The 2010 FIFA World Cup qualification for the Oceania Football Confederation (OFC) selected New Zealand to compete in a two-legged home-and-away playoff against Bahrain, the fifth-place team from the Asian Football Confederation (AFC) for a spot in the 2010 FIFA World Cup in South Africa. (Oceania is the only confederation that does not have an automatic place in the finals.) Its final round was the 2008 OFC Nations Cup.  Consequently, New Zealand is also considered the OFC Nations Cup champion, and represented the OFC in the 2009 FIFA Confederations Cup.

This was the first OFC World Cup qualifying campaign since Australia's move from the OFC to the AFC.

Format
The first phase began at the 2007 Pacific Games in Samoa, with the football tournament doubling as an OFC World Cup qualifying competition.
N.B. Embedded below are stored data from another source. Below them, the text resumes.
Lemma category_set_spec (products0 : list Product) (set0 : list string) :
  let set :=
    fold_left
      (λ set p, match category p with
                | Some c => if truthy c then Set_add c set else set
                | None => set
                end)
      products0 set0 in
  (NoDup set0 → NoDup set) ∧
  ∀ c, In c set ↔ In c set0 ∨ (c ≠ "" ∧ ∃ p, In p products0 ∧ category p = Some c).
Proof.
  revert set0. induction products0 as [|p ps IH]; intros set0; simpl.
  - split; [auto|]. intros c. split; [auto|]. intros [H | (_ & q & [] & _)]. exact H.
  - destruct (IH (match category p with
                  | Some c => if truthy c then Set_add c set0 else set0
                  | None => set0
                  end)) as [Hnd Hin].
    split.
    + intros Hnd0. apply Hnd. destruct (category p) as [c|]; [|exact Hnd0].
      destruct (truthy c); [apply Set_add_NoDup|]; exact Hnd0.
    + intros c. rewrite Hin. clear Hin Hnd IH.
      destruct (category p) as [cp|] eqn:Hcp.
      * destruct (truthy cp) eqn:Htr.
        -- rewrite Set_add_In. apply truthy_iff in Htr. split.
           ++ intros [[H | ->] | (Hc & q & Hq & Hcat)]; eauto 8.
           ++ intros [H | (Hc & q & [<- | Hq] & Hcat)]; eauto 8.
              left. right. congruence.
        -- assert (cp = "") as -> by (destruct cp; [reflexivity | discriminate Htr]).
           split.
           ++ intros [H | (Hc & q & Hq & Hcat)]; eauto 8.
           ++ intros [H | (Hc & q & [<- | Hq] & Hcat)]; eauto 8. congruence.
      * split.
        -- intros [H | (Hc & q & Hq & Hcat)]; eauto 8.
        -- intros [H | (Hc & q & [<- | Hq] & Hcat)]; eauto 8. congruence.
Qed.

Lemma categories_In (products0 : list Product) (c : string) :
  In c (categories products0) ↔
  c = "All" ∨ (c ≠ "" ∧ ∃ p, In p products0 ∧ category p = Some c).
Proof.
  unfold categories. destruct (category_set_spec products0 []) as [_ Hin].
  cbv zeta in Hin. simpl. rewrite sort_In, Hin. simpl. intuition.
Qed.

(** X14.  The category list starts with "All"; after it come exactly the
    non-empty categories that some product has, each once, in increasing
    order of their characters' codes. *)
Theorem categories_lists_each_category_once (products0 : list Product) :
  ∃ rest,
    categories products0 = "All" :: rest ∧
    (∀ c, In c rest ↔ c ≠ "" ∧ ∃ p, In p products0 ∧ category p = Some c) ∧
    NoDup rest ∧
    StronglySorted (λ x y, String.compare x y = Lt) rest.
Proof.
  unfold categories. eexists. split; [reflexivity|].
  destruct (category_set_spec products0 []) as [Hnd Hin]. cbv zeta in Hnd, Hin.
  set (set := fold_left _ products0 []) in *.
  assert (NoDup (sort default_compare set)) as Hnd'.
  { rewrite (sort_perm default_compare set). apply Hnd. constructor. }
  split; [|split; [exact Hnd'|]].
  - intros c. rewrite sort_In, Hin. simpl. intuition.
  - assert (StronglySorted (λ x y, String.compare x y ≠ Gt) (sort default_compare set)) as Hs.
    { eapply StronglySorted_weaken; [|apply (sort_before default_compare)].
      - intros a b. apply default_compare_le.
      - intros a b. rewrite !default_compare_le, (String.compare_antisym b a).
        destruct (String.compare a b); simpl; [left | left | right]; congruence.
      - intros a b c. rewrite !default_compare_le. apply string_compare_trans. }
    induction Hs as [|a l Hs IH Ha]; constructor.
    + apply IH. apply NoDup_cons in Hnd' as [_ H]. exact H.
    + apply NoDup_cons in Hnd' as [Hnotin _].
      rewrite Forall_forall in Ha |- *. intros x Hx. specialize (Ha x Hx).
      destruct (String.compare a x) eqn:Hax; [|reflexivity|congruence].
      apply String.compare_eq_iff in Hax. subst x. contradiction.
Qed.

(** X15.  Every entry of the category list of a non-empty catalog shows
    something: with no search text, selecting it gives a result that is not
    empty. *)
Theorem listed_category_is_not_empty (products0 : list Product) (c : string)
    (sortBy : SortKey) :
  products0 ≠ [] → In c (categories products0) →
  visibleProducts products0 "" c sortBy ≠ [].
Proof.
  intros Hne Hc.
  assert (∃ p, In p (visibleProducts products0 "" c sortBy)) as (p & Hp).
  { destruct (String.eqb c "All") eqn:Hall.
    - apply String.eqb_eq in Hall. subst c. destruct products0 as [|p ps]; [congruence|].
      exists p. apply visibleProducts_In. simpl. intuition congruence.
    - apply String.eqb_neq in Hall.
      apply categories_In in Hc as [Hc | (_ & p & Hp & Hcat)]; [congruence|].
      exists p. apply visibleProducts_In. simpl. repeat split; [exact Hp | discriminate |].
      intros _. apply category_is_iff, Hcat. }
  intros Hnil. rewrite Hnil in Hp. destruct Hp.
Qed.

Lemma listed_category_is_not_empty_witness :
  visibleProducts SAMPLE_PRODUCTS "" "Home" price_desc ≠ [].
Proof.
  refine (listed_category_is_not_empty SAMPLE_PRODUCTS "Home" price_desc _ _).
  - discriminate.
  - vm_compute. do 4 right. left. reflexivity.
Defined.

Example categories_of_samples :
  categories SAMPLE_PRODUCTS = ["All"; "Accessories"; "Clothing"; "Electronics"; "Home"] ∧
  categories [mug; gift_card; mug_rack; tshirt] = ["All"; "Clothing"; "Home"].
Proof. split; vm_compute; reflexivity. Qed.

(** ** Catalog fetch: what is copied, and what the page does with it *)

(** A record with an empty title, a numeric name, and a price given as a
    string. *)
Definition odd_record : json :=
  JObject [ ("id", JNull); ("_id", JString "a1"); ("slug", JString "lamp");
            ("title", JString ""); ("name", JNumber 7);
            ("price", JString "12.5"); ("image", JBool false) ].

Section CatalogFetchMoreProperties.

Context (NumberToString : Q → string) (StringToNumber : string → number)
        (random : nat → string).

Lemma get_Some_field (p : json) (key : string) (v : option json) :
  get p key = Ok v → p ≠ JNull ∧ field p key = v.
Proof.
  destruct p; simpl; intros H; try discriminate H; injection H as <-;
    split; try discriminate; reflexivity.
Qed.

Lemma or_else_present (v : json) (b : option json) :
  v ≠ JNull → or_else (Some v) b = Some v.
Proof. unfold or_else. destruct v; simpl; congruence. Qed.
The gold, silver, and bronze medallists (New Caledonia, Fiji, and Vanuatu, respectively) advanced to the second phase.

The three medallists joined seeded side New Zealand in a home-and-away round-robin tournament on FIFA match dates in 2007 and 2008, also acting as the 2008 OFC Nations Cup.
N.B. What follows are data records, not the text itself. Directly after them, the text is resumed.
Lemma chartjs_counts_every_trade_witness :
  let cs := candles (ChartJs.processSwapEvents 5 false
                       [buy 0 1 10; unpriced 1000; buy (10 * minute) 1 12]) in
  list_sum (map tradeCount cs) = 3%nat /\
  Forall (fun c => tradeCount c <> O) cs.
Proof.
  apply (chartjs_counts_every_trade 5 false
           [buy 0 1 10; unpriced 1000; buy (10 * minute) 1 12]).
  simpl; tauto.
Defined.

Lemma filter_length_Permutation {A : Type} (f : A -> bool) (l l' : list A) :
  Permutation l l' -> length (filter f l) = length (filter f l').
Proof.
  induction 1 as [|x l l' _ IH|x y l|l l' l'' _ IH1 _ IH2]; simpl.
  - reflexivity.
  - destruct (f x); simpl; congruence.
  - destruct (f x), (f y); reflexivity.
  - congruence.
Qed.

Lemma spaced_NoDup (width : Z) (l : list Z) :
  0 < width -> StronglySorted (fun a b => a + width <= b) l -> NoDup l.
Proof.
  intros Hw. induction 1 as [|a l _ IH Hall]; constructor; [|assumption].
  intros Hin. rewrite Forall_forall in Hall. specialize (Hall a Hin). lia.
Qed.

Lemma timeline_loop_below (minutes currentInterval : Z) (n : nat) (from : Z) :
  Forall (fun t => t <= currentInterval)
         (Part003.timeline_loop minutes n from currentInterval).
Proof.
  revert from. induction n as [|n IH]; intros from; simpl; [constructor|].
  destruct (Z.leb_spec from currentInterval); constructor; auto.
Qed.

(** The timeline holds exactly the interval starts from the first one to the
    clock's. *)
Lemma timeline_In (minutes from currentInterval k : Z) :
  0 < intervalMs minutes ->
  In k (Part003.timeline minutes from currentInterval) <->
  k <= currentInterval /\ exists j, 0 <= j /\ k = from + j * intervalMs minutes.
Proof.
  intros Hw. destruct (Z.le_gt_cases from currentInterval) as [Hle|Hgt].
  - destruct (timeline_full minutes from currentInterval Hw Hle) as [-> Hn].
    set (n := Z.to_nat ((currentInterval - from) / intervalMs minutes + 1)) in *.
    rewrite in_map_iff. split.
    + intros (j & <- & Hj). apply in_seq in Hj. split.
      * assert (Z.of_nat j * intervalMs minutes
                <= (Z.of_nat n - 1) * intervalMs minutes)
          by (apply Z.mul_le_mono_nonneg_r; lia). lia.
      * exists (Z.of_nat j). split; [lia | reflexivity].
    + intros (Hk & j & Hj & ->). exists (Z.to_nat j).
      split; [rewrite Z2Nat.id by lia; reflexivity|].
      apply in_seq. split; [lia|]. simpl.
      destruct (Z.lt_ge_cases j (Z.of_nat n)) as [Hlt|Hge]; [lia|].
      assert (Z.of_nat n * intervalMs minutes <= j * intervalMs minutes)
        by (apply Z.mul_le_mono_nonneg_r; lia). lia.
  - rewrite timeline_nil by assumption. split; [intros []|].
    intros (Hk & j & Hj & ->).
    assert (0 <= j * intervalMs minutes) by (apply Z.mul_nonneg_nonneg; lia). lia.
Qed.
(** The round at a newline takes the newline, the indentation and the first
    lexeme of the line. *)
Lemma body_starts_a_line indet (from to : nat) (x : lexeme_text) (after : list ascii)
    (toks : list Token) (t : Token) :
  last toks = Some t -> lexeme t -> writable x = true -> gap after ->
  exists s',
    ParseTokens_body indet
      (mkLexer (holding (LF :: replicate (2 * to) space ++ source_of x ++ after)) toks
               (2 * Z.of_nat from))
    = inr (mkLexer s'
             (toks ++ token_type.Newline :: step_tokens from to ++ [token_of x])
             (2 * Z.of_nat to)) /\
    stands_at (past_gap after) s'.
Proof.
  intros Hlast Ht Hx Hgap.
  destruct (first_char x Hx) as (c & r & Hsrc & HLF & Hspace & Hhash).
  destruct (body_takes_a_lexeme indet x after
              (toks ++ token_type.Newline :: step_tokens from to) (2 * Z.of_nat to) Hx Hgap)
    as (s' & Hbody & Hs').
  exists s'. split; [|done].
  rewrite <- app_assoc in Hbody. cbn [app] in Hbody.
  rewrite <- Hbody. clear Hbody. rewrite Hsrc. cbn [app].
  apply body_after_newline; [|done].
  rewrite ParseNewLine_newline.
  assert (negb (empty toks) && back_ne toks token_type.Newline = true) as ->.
  { unfold back_ne. rewrite Hlast. destruct toks; [done|]. cbn.
    unfold Token_ne. destruct (Token_eq t token_type.Newline) eqn:Heq; [|done].
    apply Token_eq_Newline in Heq. by destruct Ht as (_ & ? & _). }
  rewrite ParseIndent_levels by done.
  unfold emplace_back. by rewrite <- app_assoc.
Qed.

(** ** The loop over a line, and over the lines *)

Lemma render_cons (x : lexeme_text) (xs : list lexeme_text) :
  render (x :: xs) = source_of x ++ match xs with [] => [] | _ => space :: render xs end.
Proof. destruct xs; [by rewrite app_nil_r | done]. Qed.

Lemma render_first_char (x : lexeme_text) (xs : list lexeme_text) :
  writable x = true ->
  exists (c : ascii) (r : list ascii),
    render (x :: xs) = c :: r /\ Ascii.eqb c LF = false /\ Ascii.eqb c space = false.
Proof.
  intros Hx. destruct (first_char x Hx) as (c & r & Hsrc & HLF & Hsp & _).
  rewrite render_cons, Hsrc. by eexists _, _.
Qed.

Lemma gap_in_line (xs : list lexeme_text) (cont : list ascii) :
  forallb writable xs = true -> line_end cont ->
  gap (match xs with [] => [] | _ => space :: render xs end ++ cont) /\
  past_gap (match xs with [] => [] | _ => space :: render xs end ++ cont) = render xs ++ cont.
Proof.
  intros Hxs Hcont. destruct xs as [|y ys].
  - cbn [app render]. destruct Hcont as [->|(r & ->)]; split; try done.
    + by left.
    + right. right. by eexists.
  - cbn [forallb] in Hxs. apply andb_true_iff in Hxs as [Hy _].
    destruct (render_first_char y ys Hy) as (c & r & Hr & _ & Hsp).
    rewrite Hr. cbn [app past_gap]. split; [|done].
    right. left. by eexists _, _.
Qed.

Lemma loop_over_a_line indet (xs : list lexeme_text) :
  forall (toks : list Token) (b : Z) (fuel : nat) (cont : list ascii) (s : istream),
    forallb writable xs = true -> line_end cont -> stands_at (render xs ++ cont) s ->
    exists s',
      ParseTokens_loop (length xs + fuel) indet (mkLexer s toks b)
      = ParseTokens_loop fuel indet (mkLexer s' (toks ++ map token_of xs) b) /\
      stands_at cont s'.
Proof.
  induction xs as [|x xs IH]; intros toks b fuel cont s Hxs Hcont Hs.
  - exists s. cbn. by rewrite app_nil_r.
  - cbn [forallb] in Hxs. apply andb_true_iff in Hxs as [Hx Hxs].
    destruct (render_first_char x xs Hx) as (c & r & Hr & HLF & Hsp).
    rewrite Hr in Hs. cbn in Hs. subst s.
    cbn [length Nat.add]. rewrite ParseTokens_loop_round.
    change (c :: r ++ cont) with ((c :: r) ++ cont). rewrite <- Hr.
    rewrite render_cons, <- app_assoc.
    destruct (gap_in_line xs cont Hxs Hcont) as [Hgap Hpast].
    destruct (body_takes_a_lexeme indet x _ toks b Hx Hgap) as (s1 & -> & Hs1).
    rewrite Hpast in Hs1.
    destruct (IH (toks ++ [token_of x]) b fuel cont s1 Hxs Hcont Hs1) as (s' & -> & Hs').
    exists s'. split; [|done]. by rewrite <- app_assoc.
Qed.

Lemma token_of_lexeme (x : lexeme_text) : writable x = true -> lexeme (token_of x).
Proof.
  destruct x as [s|ds|c|c|q content]; cbn [writable token_of].
  - intros Hs. destruct (ParseKeyword s) as [k|] eqn:Hk; cbn.
    + by eapply ParseKeyword_lexeme.
    + by repeat split.
  - intros [[Hne Hds]%andb_true_iff Hrange]%andb_true_iff.
    repeat split; try done.
    + by apply (decimal_nonneg ds 0).
    + by apply Z.leb_le.
  - intros [[[Hpunct Hhash]%andb_true_iff _]%andb_true_iff _]%andb_true_iff.
    repeat split; try done. intros ->. done.
  - intros _. unfold operator_token. repeat case_match; by repeat split.
  - intros _. by repeat split.
Qed.

Lemma last_token_of (toks : list Token) (line : list lexeme_text) :
  line <> [] -> forallb writable line = true ->
  exists t, last (toks ++ map token_of line) = Some t /\ lexeme t.
Proof.
  intros Hne Hxs. destruct line as [|y ys _] using rev_ind; [done|].
  rewrite forallb_app in Hxs. apply andb_true_iff in Hxs as [_ Hy].
  cbn in Hy. rewrite andb_true_r in Hy.
  exists (token_of y). rewrite map_app, app_assoc. cbn [map]. rewrite last_snoc.
  split; [done | by apply token_of_lexeme].
Qed.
There were some confusion as to how the final qualifier for the playoff against an AFC nation would be selected. The FIFA website initially indicated that the top two sides from the round robin would advance to a play-off which would determine the qualifier, but the OFC articles did not include this round (with the round-robin winner advancing automatically). Later FIFA articles confirmed that the round-robin winner would advance automatically.

First round

The 2007 South Pacific Games held the first round. The draw was held on 12 June 2007 in Auckland, New Zealand. Tuvalu were not members of FIFA and so would have been unable to qualify for the World Cup had they proceeded to the OFC Nations Cup stage. It was not even clear whether Tuvalu would be eligible to advance that far had they finished in a medal position, as the OFC press release for the second stage draw stated that "nine eligible member associations battle it out for the gold, silver and bronze medals that will hand them a berth in a Stage Two round robin home and away playoff with New Zealand" - implying one nation (Tuvalu) would not be eligible. This question was rendered moot, however, as Tuvalu finished last in their table.

Papua New Guinea, having initially entered the 2010 World Cup and indicated their intention to enter the South Pacific Games, were involved in a dispute with their sporting authorities and failed to meet the official accreditation deadline for the South Pacific Games.  This meant they were effectively disqualified from the World Cup.

Group stage

Group A

Group B

Knockout stage

The three medalists, New Caledonia, Fiji, and Vanuatu, advanced to the 2008 OFC Nations Cup (together with automatic qualifier New Zealand).

Second round

New Zealand qualified for the play-off against the AFC playoff winner, as well as the 2009 FIFA Confederations Cup in South Africa.

Inter-confederation play-offs

The Oceania champion (New Zealand) played the AFC playoff winner, Bahrain, in a two-legged play-off; New Zealand beat Bahrain to qualify for the 2010 World Cup.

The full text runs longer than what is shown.